This is an example of the kind of ethics-related items that get lost when I go too long without warm-ups and similar collection posts. Last week I inadvertently deleted a file of topics on the metaphorical Ethics Alarms runway, and I’ve been trying to reconstitute the file since.

Jane Fonda, who now sports pink hair as befits her finally unmasked little old lady status, provided another nearly-missed item, when she told the fawning idiots of “The View” that her solution to the proliferation of anti-abortion laws around the country”, the communist, anti-American activist declared that “does involve murder,” in addition to “marching and protesting.” After it appeared that some people, even from the progressive camps, had a problem with this, Jane resorted to Rationalization #55,The Joke Excuse, or “I was only kidding!” Whether she was kidding or not (the women on “The View’s” panel weren’t laughing) similar “jokes” aimed at progressive policy-makers have been used to justify censorship and even criminal investigations.
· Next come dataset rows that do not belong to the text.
Lemma index_ok_ok q H j : inv q H → 0 ≤ j < cap q → index_ok q j = Ret tt.
Proof.
  intros Hi Hj. pose proof (cap_pos q H Hi). destruct Hi as [[??] ? ? ? ? ? ? ? ?]. unfold index_ok.
  destruct (Z.ltb_spec (cap_log2 q) 64); [|lia]. rewrite Z.shiftl_1_l. fold (cap q).
  rewrite u64_small, s32_small by lia.
  by destruct (Z.leb_spec 0 j), (Z.ltb_spec j (cap q)); [|lia..].
Qed.

Lemma addr_bound q H j k :
  inv q H → 0 ≤ j < cap q → 0 ≤ k < item_size q → 0 ≤ j * item_size q + k < zlen (items q).
Proof. intros Hi ??. rewrite (inv_items _ _ Hi). nia. Qed.

Lemma item_addr_ok q H j : inv q H → 0 ≤ j < cap q → item_addr q j = j * item_size q.
Proof.
  intros Hi Hj. pose proof (cap_pos q H Hi). pose proof (inv_size _ _ Hi).
  pose proof (inv_room _ _ Hi). unfold item_addr. rewrite (u32_small j) by lia.
  apply u32_small. nia.
Qed.

(** The producer's write into a free slot. *)
Lemma inv_write q H p k b :
  inv q H → tail q ≤ p < head q + cap q → 0 ≤ k < item_size q →
  let a := p mod cap q * item_size q + k in
  let q' := with_items q (<[Z.to_nat a := b]> (items q)) in
  wr (items q) (item_addr q (p mod cap q) + k) b = Ret (items q') ∧
  inv q' H ∧ keeps rely 0 q H q' H ∧
  ∀ j, 0 ≤ j → j ≠ p mod cap q → slot q' j = slot q j.
Proof.
  intros Hi Hp Hk a q'. pose proof (cap_pos q H Hi). pose proof (inv_size _ _ Hi).
  destruct (index_range q H p Hi) as [Hj _].
  pose proof (addr_bound q H _ k Hi Hj Hk) as Ha. fold a in Ha.
  assert (∀ j, 0 ≤ j → j ≠ p mod cap q → slot q' j = slot q j) as Hother.
  { intros j ? Hne. unfold slot. subst q'. simpl. apply rd_range_insert_ne; [lia|]. subst a.
    destruct (decide (j < p mod cap q)); [right|left]; nia. }
  split_and!; [|destruct Hi; split; try done| |done].
  - rewrite (item_addr_ok q H) by done. by rewrite wr_ok by done.
  - subst q'. simpl. by rewrite zlen_insert.
  - intros i x Hhi HH. change (cap q') with (cap q). simpl in Hhi.
    rewrite Hother; [auto|apply Z.mod_pos_bound; lia|]. apply slots_apart; lia.
  - intros [|[|j]] Hne; [done| |done]. simpl. split_and!; [done|done|lia|].
    exists []. by rewrite app_nil_r.
Qed.

Section producer.
Variable T : Z.

(** How the structure stands after steps of the producer that move no tail. *)
Definition working (q : spsc_queue_t) (H : list (list Z)) (q' : spsc_queue_t) (H' : list (list Z)) : Prop :=
  same_shape q q' ∧ tail q' = tail q ∧ H' = H ∧ head q ≤ head q'.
I think her earlier comment in the segment was even more telling, when she said,

“We have experienced many decades now of having agency over our body, of being able to determine when and how many children to have. We know what that feels like. We know what that’s done for our lives. We’re not going back. I don’t care what the laws are. We’re not going back. It’s true. It’s the truth. We’re not going to do it. We’re going to fight.”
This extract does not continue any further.